Alibaba woos US, Canadian, and Mexican businesses
Alibaba (BABA) is scheduled to release its fiscal 2Q18 (September quarter) financial results at a time when the company has stepped up efforts to spread its e-commerce influence in China (MCHI) and internationally.
In September, for instance, Alibaba reached an agreement with Mexico’s government to help Mexican companies sell their items in China. That followed a June conference in Detroit where the company talked to US (SPY) merchants about selling to Chinese consumers through its e-commerce platform. The company held another conference in late September 2017 to show Canadian companies how they could take advantage of its platform to sell in China.

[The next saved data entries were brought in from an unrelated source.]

(** The requests written to the socket in an output: [(op, instId)]. *)
Definition sends (out : list Effect) : list (string * string) :=
  flat_map (fun e => match e with
                     | WsSend op instId => [(op, instId)]
                     | _ => []
                     end) out.

(** Heartbeat intervals started less heartbeat intervals cleared. *)
Definition intervals_balance (out : list Effect) : Z :=
  foldr (fun e n => match e with
                    | SetInterval _ => n + 1
                    | ClearInterval => n - 1
                    | _ => n
                    end) 0 out.

(** An output that only emits signals. *)
Definition only_emits (out : list Effect) : bool :=
  forallb (fun e => match e with Emit _ => true | _ => false end) out.

End WebSocketService.

(* ===================================================================== *)
(** ** src/services/NotificationService.js: NotificationService           *)
(* ===================================================================== *)

(** A template literal: its fixed pieces and its holes.  [ToFixed x d] is
    [x.toFixed(d)] and [LocaleTime] is [new Date().toLocaleString()]. *)
Inductive Part : Type :=
| Lit (s : string)
| ToFixed (x : num) (digits : nat)
| LocaleTime.

Module NotificationService.

(** How the promise of [_sendToWechat] settles: it resolves [true] when
    the webhook answers [errcode === 0], resolves [false] on any other
    answer, on an unreadable answer and on a network error; [Raised] is
    an exception out of the call, which [sendWechatAlert] catches. *)
Inductive SendOutcome : Type := Delivered | Refused | Raised.

(** [sentAlerts] and the pending cooldown timers [(due, alertKey)]. *)
Record State : Type := mkState {
  sentAlerts : gmap string Z;
  cooldownTimers : list (Z * string)
}.

(** [constructor()] *)
Definition init : State := {| sentAlerts := ∅; cooldownTimers := [] |}.

(** Truthiness of the [alertKey] argument ([null] by default): the key
    when it is a non-empty string. *)
Definition truthy_key (alertKey : option string) : option string :=
  match alertKey with
  | Some k => if String.eqb k "" then None else Some k
  | None => None
  end.

(** The test [alertKey && this.sentAlerts.has(alertKey)]. *)
Definition is_duplicate (alertKey : option string) (st : State) : bool :=
  match truthy_key alertKey with
  | Some k => bool_decide (is_Some (sentAlerts st !! k))
  | None => false
  end.

(** The value [sendWechatAlert] returns for an outcome of its request. *)
Definition success_of (outcome : SendOutcome) : bool :=
  match outcome with
  | Delivered => true
  | Refused | Raised => false
  end.

(** [sendWechatAlert] after its [await]: the promise of [_sendToWechat]
    has settled with [outcome] at time [now].  Result: the value the
    call returns and the new state. *)
Definition sendWechatAlert_resume
    (alertKey : option string) (outcome : SendOutcome) (now : Z) (st : State)
  : bool * State :=
  match outcome with
  | Delivered =>
      match truthy_key alertKey with
      | Some k =>
          (true,
           {| sentAlerts := <[k := now]> (sentAlerts st);
              cooldownTimers :=
                cooldownTimers st ++ [(now + config.alerts.cooldownPeriod, k)] |})
      | None => (true, st)
      end
  | Refused => (false, st)
  | Raised => (false, st)
  end.

(** [sendWechatAlert(content, alertKey)] when nothing else runs between
    the call and the settling of its request: the value returned, the
    contents handed to [_sendToWechat] and the new state. *)
Definition sendWechatAlert
    (content : list Part) (alertKey : option string)
    (outcome : SendOutcome) (now : Z) (st : State)
  : bool * list (list Part) * State :=
  if is_duplicate alertKey st then (false, [], st)
  else
    let '(success, st') := sendWechatAlert_resume alertKey outcome now st in
    (success, [content], st').

(** The clock reaches [now]: every cooldown timer due by then runs its
    [this.sentAlerts.delete(alertKey)]. *)
Definition fire_due (now : Z) (st : State) : State :=
  {| sentAlerts :=
       foldr (fun t m => if t.1 <=? now then delete t.2 m else m)
             (sentAlerts st) (cooldownTimers st);
     cooldownTimers :=
       filter (fun t => now < t.1) (cooldownTimers st) |}.

(** One run of the interval callback of [startCleanupTask] at [now]. *)
Definition cleanup (now : Z) (st : State) : State :=
  {| sentAlerts :=
       filter (fun kv => ¬ (now - kv.2 > config.alerts.maxAlertAge))
              (sentAlerts st);
     cooldownTimers := cooldownTimers st |}.

(** [getActiveAlertsCount()] *)
Definition getActiveAlertsCount (st : State) : nat := size (sentAlerts st).

(** [clearAllAlerts()] *)
Definition clearAllAlerts (st : State) : State :=
  {| sentAlerts := ∅; cooldownTimers := cooldownTimers st |}.

(** What happens to an instance over time, one call at a time (each
    request settles before the next call): a [sendWechatAlert] with the
    outcome of its request, or a run of the cleanup task.
    ([clearAllAlerts] has no caller in the repository.) *)
Inductive Op : Type :=
| op_send (content : list Part) (alertKey : option string) (outcome : SendOutcome)
| op_cleanup.

(** [op] happens at time [now], after the timers due by then. *)
Definition apply_at (now : Z) (op : Op) (st : State) : State :=
  let st' := fire_due now st in
  match op with
  | op_send content alertKey outcome =>
      (sendWechatAlert content alertKey outcome now st').2
  | op_cleanup => cleanup now st'
  end.

(** [reachable_at now st]: [st] is the state at time [now] of some run
    that started from [init], with times that never go back. *)
Inductive reachable_at : Z -> State -> Prop :=
| reach_start now : reachable_at now init
| reach_op now now' op st :
    reachable_at now st -> now <= now' ->
    reachable_at now' (apply_at now' op st).

(** Records and timers go by pairs: every pending timer is in the future
    and belongs to the record made [cooldownPeriod] before it is due, and
    every record has its timer. *)
Definition consistent (now : Z) (st : State) : Prop :=
  (forall due k, (due, k) ∈ cooldownTimers st ->
     now < due /\
     sentAlerts st !! k = Some (due - config.alerts.cooldownPeriod)) /\
  (forall k stamp, sentAlerts st !! k = Some stamp ->
     (stamp + config.alerts.cooldownPeriod, k) ∈ cooldownTimers st).

End NotificationService.

(* ===================================================================== *)
(** ** src/services/NotificationService.js: PriceMonitorService           *)
(* ===================================================================== *)

Module PriceMonitorService.

(** The [type] argument: ['max'] or ['min']. *)
Inductive ExceedType : Type := type_max | type_min.

Definition type_string (type : ExceedType) : string :=
  match type with
  | type_max => "max"
  | type_min => "min"
  end.

(** [priceThresholds] is a plain object, read with
    [this.priceThresholds[symbol]] and written with
    [this.priceThresholds[symbol] = { min, max }]; the map holds what was
    written under each key.  Reading a key that was never written falls
    back on the prototype chain, see [inherited]. *)
Record State : Type := mkState {
  cryptoData : gmap string PriceData.t;
  priceThresholds : gmap string Thresholds.t;
  notificationService : NotificationService.State
}.

(** The property names of [Object.prototype]. *)
Definition Object_prototype : list string :=
  ["constructor"; "__defineGetter__"; "__defineSetter__"; "hasOwnProperty";
   "__lookupGetter__"; "__lookupSetter__"; "isPrototypeOf";
   "propertyIsEnumerable"; "toString"; "valueOf"; "__proto__";
   "toLocaleString"].

(** What a plain object gives for a key that was never written: a member
    of [Object.prototype] (a function, or the prototype itself for
    [__proto__]); or, once an entry was written under the key [__proto__]
    (the assignment makes that entry the prototype of the object), the
    number [min] or [max] of that entry. *)
Inductive Inherited : Type :=
| prototype_member (name : string)
| prototype_number (x : num).

Definition inherited (symbol : string) (table : gmap string Thresholds.t)
  : option Inherited :=
  if bool_decide (symbol ∈ Object_prototype) then Some (prototype_member symbol)
  else
    match table !! "__proto__" with
    | Some t =>
        if String.eqb symbol "min" then Some (prototype_number (Thresholds.min t))
        else if String.eqb symbol "max"
             then Some (prototype_number (Thresholds.max t))
             else None
    | None => None
    end.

Alibaba and JD.com in fierce domestic competition
Alibaba’s fiscal 2Q18 results also come at a time when the company’s main domestic challenger, JD.com (JD), has stepped up competition in China’s e-commerce industry. With the e-commerce market in major Chinese cities reaching saturation levels, JD.com and Alibaba seem to be in a race to unlock new growth opportunities in rural China.
On the international scene, Alibaba is competing with Amazon (AMZN) and Flipkart, backed by eBay (EBAY), for a lion’s share of India’s rapidly expanding e-commerce market. Amazon is investing $5.0 billion to grow its business in India.
Attention to Alibaba’s top line
This type of competition means that investors may be watching Alibaba’s top line when it reports its fiscal 2Q18 results on November 2, 2017.
In fiscal 1Q18 (March quarter), Alibaba generated revenue of 50.2 billion yuan, which was a 56.0% year-over-year rise, and outpaced the consensus estimate that called for revenue of 47.7 billion yuan. For fiscal 2Q18, analysts on average are expecting Alibaba to post revenue of 52.2 billion yuan.